Crisóstomo ne répondit pas; il réfléchissait en silence.

Ils arrivaient au Pasig et la barque commença à remonter le courant. Sur le pont d’Espagne un cavalier hâtait sa course, un sifflement aigu et prolongé se fit entendre.

—Elias, reprit Ibarra, vous devez votre malheur à ma famille, vous m’avez sauvé deux fois la vie et je vous dois non seulement ma gratitude mais aussi la restitution de votre fortune. Vous me conseillez de partir à l’étranger, eh bien! venez avec moi, et vivons comme deux frères. Vous aussi êtes malheureux en ce pays.
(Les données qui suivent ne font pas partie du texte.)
Lemma h_new :
  script_renders -> connector_renders -> GetState (Instance i) = STATE_NEW ->
  hwp (reconcile_new i) (fun t res => sync_started t /\ res.2 = None).
Proof.
  intros (tm & Tp & Te) Cr N. destruct R as [Cf Cn Og]. unfold reconcile_new.
  eapply (hwp_seq _ _ (fun t r => exists q, r = (set_Instance q i, None) /\
      Refinement.same_core (Instance i) q /\ Status q = Status (Instance i) /\
      Spec q = Spec (Instance i) /\ Namespace (Meta q) = Namespace (Meta (Instance i)) /\
      UID (Meta q) = UID (Meta (Instance i)) /\
      cyndipipelineFinalizer ∈ Finalizers_of (Meta q))).
  { unfold addFinalizer. destruct (Lang.ContainsString _ _) eqn:F; cbn [negb].
    - simpl. exists (Instance i). split; [by destruct i|]. split_and!; try done; try by split.
      by apply Lang.ContainsString_spec in F.
    - simpl. intros x (q & -> & [(_ & S1 & S2) S3 S4 S5 S6]). simpl. exists q.
      simpl in *. split_and!; try done.
      + split; by rewrite ?S6.
      + rewrite S4. apply elem_of_AddFinalizer. by right. }
  intros t1 ? (q & -> & Sc & Sq & Sp & Ns & Ui & Fq). cbn beta iota.
  cbn [set_Instance config]. rewrite Cf. cbn [deref]. unfold start_version. cbn zeta.
  cbn [pbind call hwp]. intros now _.
  set (v := "1_" +s+ Strconv.FormatInt now).
  change (on_instance _ _) with (set_Instance (started q cfg v) i).
  set (j := set_Instance (started q cfg v) i).
  assert (Nq : GetState q = STATE_NEW) by (by rewrite (Refinement.same_core_state _ _ Sc)).
  destruct (started_fields q v Nq) as (HM & HS & HV & HI & HT).
  assert (Mg : ConnectorsManaged q = ConnectorsManaged (Instance i)).
  { unfold ConnectorsManaged. by rewrite Sp. }
  cbn [probeStartingInitialSync eventNormal call pbind hwp]. intros [] _.
  unfold start_table. cbn zeta.
  eapply hwp_seq; [by eapply h_exists|]. intros t2 ? [W2 [ex ->]].
  eapply (hwp_seq _ _ (fun t r => r = None)).
  { destruct ex; cbn [negb]; [done|]. unfold CreateTable. rewrite Tp.
    destruct (Te (TableName_ (Status (Instance j)))) as [sql ->].
    eapply hwp_mono; [by eapply h_exec|]. by intros t r [_ ->]. }
  intros t3 ? ->. cbn beta iota.
  eapply hwp_mono; [apply h_start_connector; [done|done|]|].
  { intros M name. apply Cr; [by rewrite HS|by rewrite HM|by rewrite HM|].
    right. exists now. apply HT. change (ConnectorsManaged (started q cfg v) = true) in M.
    unfold ConnectorsManaged in M |- *. by rewrite HS in M. }
  intros t4 res (F & cs & t5 & t' & -> & W4 & St & K). split; [|done].
  apply sent_changed in St as (cur & q' & Ac & W' & Sa).
  2: { intros c E. apply (f_equal PipelineVersion) in E. cbn [j set_Instance OriginalInstance Instance] in E.
       change (PipelineVersion (Status (started q cfg v)) = PipelineVersion (Status (OriginalInstance i))) in E.
       rewrite HV, Og in E. apply GetState_new in N as [_ N]. rewrite N in E. discriminate E. }
  exists q, now, cur, q'. eexists. cbn zeta. fold v. split_and!.
  - rewrite wlog_app in W4. apply app_inv_tail in W4.
    repeat (rewrite wlog_app || rewrite wlog_cons). rewrite W4, W', !app_assoc. reflexivity.
  - exact Sa.
  - set_solver.
  - do 3 (repeat apply (answered_right [_]); apply answered_right). by apply answered_right.
  - done.
  - done.
  - done.
  - rewrite (Refinement.same_core_state _ _ (Refinement.same_core_active cur _)). by apply HI.
  - exact HV.
  - intros M. split; [by apply HT; rewrite Mg|].
    destruct K as (c & -> & Cm).
    { change (ConnectorsManaged (started q cfg v) = true). unfold ConnectorsManaged. rewrite HS.
      by unfold ConnectorsManaged in Mg; rewrite Mg. }
    exists c. split; [set_solver|done].
Qed.

Lemma sync_started_app t1 t2 : sync_started t2 -> sync_started (t1 ++ t2).
Proof.
  intros (p & now & cur & q & pre & W & Sa & Nw & A & H1 & H2 & H3 & H4 & H5 & H6).
  exists p, now, cur, q, (wlog t1 ++ pre). cbn zeta. split_and!; try done.
  - by rewrite wlog_app, W, app_assoc.
  - rewrite elem_of_app. by right.
  - by apply answered_right.
  - intros M. destruct (H6 M) as (T & c & I & Cm). split; [done|]. exists c. set_solver.
Qed.

(** *** A deleted pipeline *)

Definition released (t : list obs) : Prop :=
  exists q, pipeline_updates t =
    [(with_Finalizers (Instance i) (RemoveFinalizer (Finalizers_of (Meta (Instance i)))
        cyndipipelineFinalizer), inr q)] /\
    cyndipipelineFinalizer ∉ Finalizers_of (Meta q) /\ status_updates t = [].

Lemma h_finalize : hwp (finalize i) (fun t res => released t /\ res = (0%Z, None)).
Proof.
  unfold finalize, removeFinalizer. simpl. intros x (q & -> & [_ _ F _ _]). simpl.
  split; [|done]. exists q. split; [done|]. split; [|done]. rewrite F. simpl.
  rewrite elem_of_RemoveFinalizer. naive_solver.
Qed.
(** * Verification of the retrieval-fusion and agent-controller core

    Shallow embedding of
    - [src/retrieval/retriever.py]   ([DocumentRetriever])
    - [src/eval/relevance_grader.py] ([RelevanceGrader.grade])
    - [src/agent/graph.py]           ([AgentGraph] nodes and edges)
    - [src/agent/research.py]        ([ResearchRefiner.generate_queries])

    Python strings are modelled as ASCII [string]s. The Reciprocal Rank
    Fusion scores of hybrid retrieval are computed, added and compared as
    IEEE binary64 doubles (Rocq's primitive [float]), as Python computes
    them; similarity scores and the similarity threshold, which are only
    compared, are modelled as exact rationals [Q]. External collaborators
    (LLM calls, vector store, BM25 index, web search) are function
    parameters; a collaborator that may raise returns an [Exc]. *)

From Stdlib Require Import List String Ascii Bool Arith Lia ZArith QArith.
From Stdlib Require Import Sorting.Sorted Sorting.Permutation.
From Stdlib Require PrimFloat SpecFloat FloatOps FloatAxioms Uint63.
Import ListNotations.
Import PrimFloat.PrimFloatNotations.
Open Scope string_scope.

(** Decimal literals such as [1.0%float] denote binary64 doubles. *)
Number Notation PrimFloat.float PrimFloat.parser PrimFloat.printer : float_scope.

(** ** Python values shared by all modules *)

(** A call that may raise: [Ok v] or [Raise msg]. *)
Inductive Exc (A : Type) : Type :=
| Ok (v : A)
| Raise (msg : string).
Arguments Ok {A} v.
Arguments Raise {A} msg.

(** [langchain_core.documents.Document]. *)
Record Document := mkDocument {
  page_content : string;
  metadata : list (string * string)
}.

(** ** ASCII string helpers (Python [str] methods) *)
Module PyStr.

(** [c.lower()] on one ASCII character. *)
Definition lower_char (c : ascii) : ascii :=
  let n := nat_of_ascii c in
  if ((65 <=? n) && (n <=? 90))%nat then ascii_of_nat (n + 32)%nat else c.

(** [s.lower()]. *)
Fixpoint lower (s : string) : string :=
  match s with
  | EmptyString => EmptyString
  | String c s' => String (lower_char c) (lower s')
  end.

(** [c.isspace()] on ASCII: 9..13, 28..31 and space. *)
Definition is_space (c : ascii) : bool :=
  let n := nat_of_ascii c in
  (((9 <=? n) && (n <=? 13)) || ((28 <=? n) && (n <=? 32)))%nat.

(** [s.lstrip(chars)] with an explicit predicate on characters. *)
Fixpoint lstrip_by (p : ascii -> bool) (s : string) : string :=
  match s with
  | EmptyString => EmptyString
  | String c s' => if p c then lstrip_by p s' else s
  end.

Definition rev_str (s : string) : string :=
  string_of_list_ascii (rev (list_ascii_of_string s)).

(** [s.strip()]. *)
Definition strip (s : string) : string :=
  rev_str (lstrip_by is_space (rev_str (lstrip_by is_space s))).

(** Membership of a character in the argument of [lstrip(chars)]. *)
Fixpoint in_chars (chars : string) (c : ascii) : bool :=
  match chars with
  | EmptyString => false
  | String d r => Ascii.eqb c d || in_chars r c
  end.

(** [s.lstrip(chars)]: strips every leading character in the set [chars]. *)
Definition lstrip (chars s : string) : string := lstrip_by (in_chars chars) s.

Fixpoint prefixb (p s : string) : bool :=
  match p, s with
  | EmptyString, _ => true
  | String _ _, EmptyString => false
  | String a p', String b s' => Ascii.eqb a b && prefixb p' s'
  end.

(** [p in s] (substring test). *)
Fixpoint contains (p s : string) : bool :=
  prefixb p s ||
  match s with
  | EmptyString => false
  | String _ s' => contains p s'
  end.

(** [s.split(sep)] for a one-character separator. *)
Fixpoint split_on (sep : ascii) (s : string) : list string :=
  match s with
  | EmptyString => [EmptyString]
  | String c s' =>
      if Ascii.eqb c sep then EmptyString :: split_on sep s'
      else match split_on sep s' with
           | [] => [String c EmptyString]
           | w :: ws => String c w :: ws
           end
  end.

Definition newline : ascii := ascii_of_nat 10%nat.

End PyStr.
Import PyStr.

(** ** [AgentGraph.check_hallucination] and [decide_after_check] *)
Module Hallucination.

Definition refusal_indicators : list string := [
  "i don't have enough information";
  "context does not contain";
  "information is not available";
  "cannot provide an answer";
  "cannot answer";
  "answer based on the context provided"
].

(** Returns the [hallucination_grade] together with the number of calls
    made to the judge collaborator [check_groundedness]
    ([HallucinationGrader.check_groundedness], fail-open inside). *)
Definition check_hallucination
    (check_groundedness : string -> list Document -> bool)
    (answer : string) (documents : list Document) : string * nat :=
  match documents with
  | [] => ("grounded", 0%nat)
  | _ :: _ =>
      if existsb (fun indicator => contains indicator (lower answer))
                 refusal_indicators
      then ("hallucinated", 0%nat)
      else if check_groundedness answer documents
           then ("grounded", 1%nat)
           else ("hallucinated", 1%nat)
  end.

End Hallucination.
Import Hallucination.

(** ** [RelevanceGrader.grade] *)
Module Relevance.

(** [llm question docs] is [self.llm.invoke(messages)].content, where the
    messages are built from [question] and the first 500 characters of
    the first three documents. *)
Definition grade (llm : string -> list Document -> Exc string)
    (question : string) (documents : list Document) : string :=
  match documents with
  | [] => "irrelevant"
  | _ :: _ =>
      match llm question (firstn 3 documents) with
      | Ok content =>
          if contains "yes" (lower (strip content)) then "relevant"
          else "irrelevant"
      | Raise _ => "relevant"
      end
  end.

End Relevance.

(** ** [AgentGraph]: the LangGraph workflow of [src/agent/graph.py] *)
Module Graph.

Inductive Node :=
| Retrieve | GradeDocuments | Generate | TransformQuery
| PlanResearch | WebSearch | SynthesizeResearch | CheckHallucination.

(** Target of an edge: a node or [END]. *)
Inductive Target := Go (n : Node) | End.

(** [AgentState]; keys read with [state.get(key, default)] may be absent
    and are options. [messages], [context], [sources] and [context_used]
    are written but never read by the control flow and are left out. *)
Record AgentState := mkState {
  documents : list Document;
  question : string;
  retry_count : option nat;
  answer : string;
  research_queries : option (list string);
  is_web : option bool;
  hallucination_grade : option string
}.
(** * SimpleFS: a shallow embedding of [disk.c] and [fs.c]

    The development follows the two C sources function by function.
    C objects are modelled by value, with the state every function can
    reach (the image file behind the descriptor, the [malloc] heap of
    [Inode] objects, the log of system calls that touch the device)
    threaded through a small state-and-error monad. *)

From Stdlib Require Import ZArith Lia Bool.
From stdpp Require Import base option list.

Open Scope Z_scope.

(** ** Constants of the on-disk format *)

(** Modelled from the spec: the header [sfs/disk.h] is not part of the
    sources at hand; section 3 fixes the block size to 4096 bytes. *)
Definition BLOCK_SIZE : Z := 4096.

(** Modelled from the spec: [sfs/disk.h] is missing; section 7 asks for
    an error value that no byte count can take (a negative return). *)
Definition DISK_FAILURE : Z := -1.

(** Modelled from the spec: [sfs/fs.h] is missing; section 3 gives the
    superblock identifier. *)
Definition MAGIC_NUMBER : Z := 0xf0f03410.

(** Modelled from the spec: [sfs/fs.h] is missing; section 3. *)
Definition INODES_PER_BLOCK : Z := 128.

(** Modelled from the spec: [sfs/fs.h] is missing; section 3. *)
Definition POINTERS_PER_INODE : Z := 5.

(** Modelled from the spec: [sfs/fs.h] is missing; section 3. *)
Definition POINTERS_PER_BLOCK : Z := 1024.

Definition INT_MAX : Z := 2147483647.

(** ** Machine integers *)

(** Conversion to [uint32_t]. *)
Definition u32 (z : Z) : Z := z mod 2 ^ 32.

(** Conversion of a [uint32_t] value to [int] (two's complement). *)
Definition to_int (z : Z) : Z :=
  if u32 z <? 2 ^ 31 then u32 z else u32 z - 2 ^ 32.

(** Conversion of a [size_t] product to [off_t]. *)
Definition to_off_t (z : Z) : Z :=
  let u := z mod 2 ^ 64 in if u <? 2 ^ 63 then u else u - 2 ^ 64.

(** ** Data model *)

(** Modelled from the spec: the declarations of [sfs/fs.h] are missing;
    section 6 gives the layout.  A block is the array of its 1024
    32-bit words, the other members of the [Block] union are views
    over the same words. *)
Abbreviation Block := (list Z).

Definition zero_block : Block := replicate (Z.to_nat POINTERS_PER_BLOCK) 0.

Definition word (b : Block) (i : Z) : Z := default 0 (b !! Z.to_nat i).

Definition set_word (i : Z) (v : Z) (b : Block) : Block :=
  <[Z.to_nat i := v]> b.

Record SuperBlock := mkSuperBlock {
  magic_number : Z;
  sb_blocks : Z;
  inode_blocks : Z;
  inodes : Z
}.

Record Inode := mkInode {
  valid : Z;
  size : Z;
  direct : list Z;
  indirect : Z
}.

(** [blk.super] *)
Definition block_super (b : Block) : SuperBlock :=
  {| magic_number := word b 0; sb_blocks := word b 1;
     inode_blocks := word b 2; inodes := word b 3 |}.

(** [blk.super = sp] *)
Definition set_block_super (sp : SuperBlock) (b : Block) : Block :=
  set_word 3 (inodes sp) (set_word 2 (inode_blocks sp)
    (set_word 1 (sb_blocks sp) (set_word 0 (magic_number sp) b))).
(** * subtitle-translator-ai: codec, batcher, retry executor, provider
      selection and merge loop, embedded from the TypeScript sources.

    Layout: the first part of the file holds the embedding (JavaScript
    string primitives, then one block of definitions per source file); the
    second part holds the predicates and sample data the statements use; the
    third part holds the lemmas and the theorems.

    Conventions of the embedding.
    - A JavaScript string is the list of its UTF-16 code units ([list N]);
      [s.length] is the length of that list.
    - A JavaScript number that the code only uses as an integer is a [Z];
      this is exact below 2^53, which covers every counter, length and
      delay of the program.
    - [undefined] read from an array out of range is [None].
    - A thrown exception is the [Err] branch of [Result]. *)

From Stdlib Require Import ZArith NArith Lia Bool Ascii String DecimalPos.
From stdpp Require Import base list gmap.

(** ** JavaScript strings *)

Abbreviation jsstring := (list N).

Definition str (s : string) : jsstring :=
  map N_of_ascii (list_ascii_of_string s).

Definition NL : N := 10.        (* \n *)
Definition CR : N := 13.        (* \r *)

Definition jslength (s : jsstring) : Z := Z.of_nat (length s).

(** [\d] *)
Definition isDigit (c : N) : bool := ((48 <=? c) && (c <=? 57))%N.

(** ECMAScript LineTerminator: LF, CR, LS, PS.  The regex atom [.] matches
    every code unit but these. *)
Definition isLineTerminator (c : N) : bool :=
  ((c =? 10) || (c =? 13) || (c =? 8232) || (c =? 8233))%N.
(** C3, amended.  [calculate_spread_result] is the same function in both
    importers; it returns [None] as soon as a score or the spread is
    [None]; and on integer scores it returns COVERED, LOST or PUSH as the
    margin [(home_score - away_score) + spread] is positive, negative or
    zero, for every integer spread, and for every float spread when the
    difference of the scores is at most 2^53 in size, so that its
    conversion to [float] is exact. *)
Theorem spread_result_spec (home_score away_score spread : json) :
  Nflverse.calculate_spread_result = Spreadspoke.calculate_spread_result /\
  (home_score = JNull \/ away_score = JNull \/ spread = JNull ->
   Nflverse.calculate_spread_result home_score away_score spread = Ok JNull) /\
  (forall (h a : Z) (s : Q),
     as_int home_score = Some h -> as_int away_score = Some a ->
     to_num spread = Some s ->
     (as_int spread = None -> Z.abs (h - a) <= 2 ^ 53 /\ on_grid s) ->
     let margin := (inject_Z h - inject_Z a + s)%Q in
     (0 < margin ->
      Nflverse.calculate_spread_result home_score away_score spread
        = Ok (JStr "COVERED"))%Q /\
     (margin < 0 ->
      Nflverse.calculate_spread_result home_score away_score spread
        = Ok (JStr "LOST"))%Q /\
     (margin == 0 ->
      Nflverse.calculate_spread_result home_score away_score spread
        = Ok (JStr "PUSH"))%Q).
Proof.
  split; [reflexivity|]. split.
  - intros H. unfold Nflverse.calculate_spread_result.
    destruct H as [-> | [-> | ->]]; simpl.
    + destruct (is_none spread); reflexivity.
    + destruct (is_none spread), (is_none home_score); reflexivity.
    + reflexivity.
  - intros h a s Hh Ha Hs Hfloat margin.
    rewrite (spread_result_of_margin _ _ _ h a s Hh Ha Hs Hfloat).
    fold margin.
    repeat split; intros Hm.
    + apply Qltb_lt in Hm. rewrite Hm. reflexivity.
    + assert (Qltb 0 margin = false) as -> by (apply Qltb_ge; lra).
      apply Qltb_lt in Hm. rewrite Hm. reflexivity.
    + assert (Qltb 0 margin = false) as -> by (apply Qltb_ge; lra).
      assert (Qltb margin 0 = false) as -> by (apply Qltb_ge; lra).
      reflexivity.
Qed.

(** The divisional game of the specification: 27-24 with a home spread of
    -2.5 gives a margin of 0.5, COVERED. *)
Lemma spread_result_spec_witness :
  Spreadspoke.calculate_spread_result (JInt 27) (JInt 24) (JFloat (-2.5))
    = Ok (JStr "COVERED").
Proof.
  destruct (spread_result_spec (JInt 27) (JInt 24) (JFloat (-2.5)))
    as (<- & _ & H).
  destruct (H 27 24 (-2.5)%Q eq_refl eq_refl eq_refl) as (Hpos & _ & _).
  - intros _. split; [vm_compute; discriminate|].
    exists (-5 * 2 ^ 1073). vm_compute. reflexivity.
  - apply Hpos. reflexivity.
Defined.

(** C3 as stated fails on scores that binary64 does not hold: the
    difference 2^53 + 1 is converted to the float 2^53, the spread -2^53
    brings the margin to 0.0, and the result is PUSH, while the margin of
    the formula is 1. *)
Lemma spread_result_counterexample :
  Nflverse.calculate_spread_result
    (JInt 9007199254740993) (JInt 0) (JFloat (-9007199254740992))
    = Ok (JStr "PUSH") /\
  (0 < inject_Z 9007199254740993 - inject_Z 0 + -9007199254740992)%Q /\
  Spreadspoke.calculate_spread_result
    (JInt 9007199254740993) (JInt 0) (JFloat (-9007199254740992))
    = Ok (JStr "PUSH").
Proof. repeat split; vm_compute; reflexivity. Qed.

(** Scores that are floats are subtracted as floats, and the difference
    is rounded before the spread is added. *)
Example float_scores_rounded :
  Nflverse.calculate_spread_result
    (JFloat 10000000000000000) (JFloat 1) (JFloat (-10000000000000000))
    = Ok (JStr "PUSH") /\
  (10000000000000000 - 1 + -10000000000000000 < 0)%Q.
Proof. split; vm_compute; reflexivity. Qed.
Elias hocha tristement la tête et répondit:

—Impossible! Il est vrai que je ne puis ni aimer ni être heureux dans mon pays, mais je puis y vivre et y mourir, et peut-être même mourir pour lui; c’est toujours quelque chose. Que le malheur de ma patrie soit mon propre malheur et, puisqu’une noble pensée ne nous unit pas, puisque nos cœurs ne battent pas pour un seul nom, au moins qu’une commune souffrance m’unisse à mes compatriotes, au moins que je pleure avec eux nos douleurs et qu’une même infortune opprime tous nos cœurs!

—Alors, pourquoi me conseillez-vous de partir?

—Parce qu’ailleurs vous pourrez être heureux, moi non; parce que vous n’êtes pas fait pour souffrir, parce qu’un jour vous détesterez votre pays si vous vous voyez malheureux par sa faute: et détester son pays est la plus grande des infortunes.